▶ _THE TASK_:
Take the line with "apply decrypt_parts_inv in" and every line after it in the data. Transcribe them exactly, through the last.

▶ _DATA SHOWN_:
Lemma decrypting_driver_has_usable_id_witness :
  Str.falsy (id Sample.driver) = false /\
  Str.contains (separator Sample.driver) (id Sample.driver) = false /\
  Str.contains (separator Sample.driver) algorithm_tag = false.
Proof.
  apply (decrypting_driver_has_usable_id Sample.platform Sample.driver 5
           (JString
              "app.aes256gcm.616d.100102030405060708090a0b0c0d0e0f.190c.75")
           None (JBool true)).
  - vm_compute. reflexivity.
  - discriminate.
Defined.

(** An envelope made by a driver whose id holds no separator is rejected
    by every driver with another id and the same separator, whatever the
    keys and the purposes. *)
Theorem foreign_id_rejected
    (P : Platform) (d1 d2 : Driver) (now now' : Z) (iv : bytes)
    (payload : JsValue) (expiresIn : option Expiry)
    (purpose purpose' : option string) (envelope : string) :
  separator d1 = separator d2 ->
  Str.contains (separator d1) (id d1) = false ->
  id d1 <> id d2 ->
  encrypt P d1 now iv payload expiresIn purpose = Returns envelope ->
  decrypt P d2 now' (JString envelope) purpose' = Returns JNull.
Proof.
  intros Hsep Hfree Hid Henc.
  rewrite encrypt_unfold in Henc.
  destruct (mb_build P now payload expiresIn) as [text|]; [|discriminate].
  assert (E : envelope
              = Str.join (separator d1)
                  (sealed_fields P d1 iv (purpose_aad P purpose) text))
    by (injection Henc as <-; reflexivity).
  subst envelope. clear Henc.
  unfold decrypt, decrypt_run. rewrite <- Hsep.
  rewrite split_join_parts by discriminate.
  unfold sealed_fields. cbn [map List.concat].
  rewrite (StrFacts.split_free _ _ Hfree). cbn [app].
  match goal with
  | |- snd (decrypt_parts _ _ _ ?parts _) = _ =>
      destruct (decrypt_parts_returns P d2 now' parts purpose') as [v Hv];
      rewrite Hv; destruct (null_or_not v) as [->|Hnn]; [reflexivity|];
      apply decrypt_parts_inv in Hv as (? & ? & ? & ? & ? & Hparts & _);
      [|assumption]
  end.
  injection Hparts as Hhead _. now destruct Hid.
Qed.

▶ _OUTPUT BELOW_:
      apply decrypt_parts_inv in Hv as (? & ? & ? & ? & ? & Hparts & _);
      [|assumption]
  end.
  injection Hparts as Hhead _. now destruct Hid.
Qed.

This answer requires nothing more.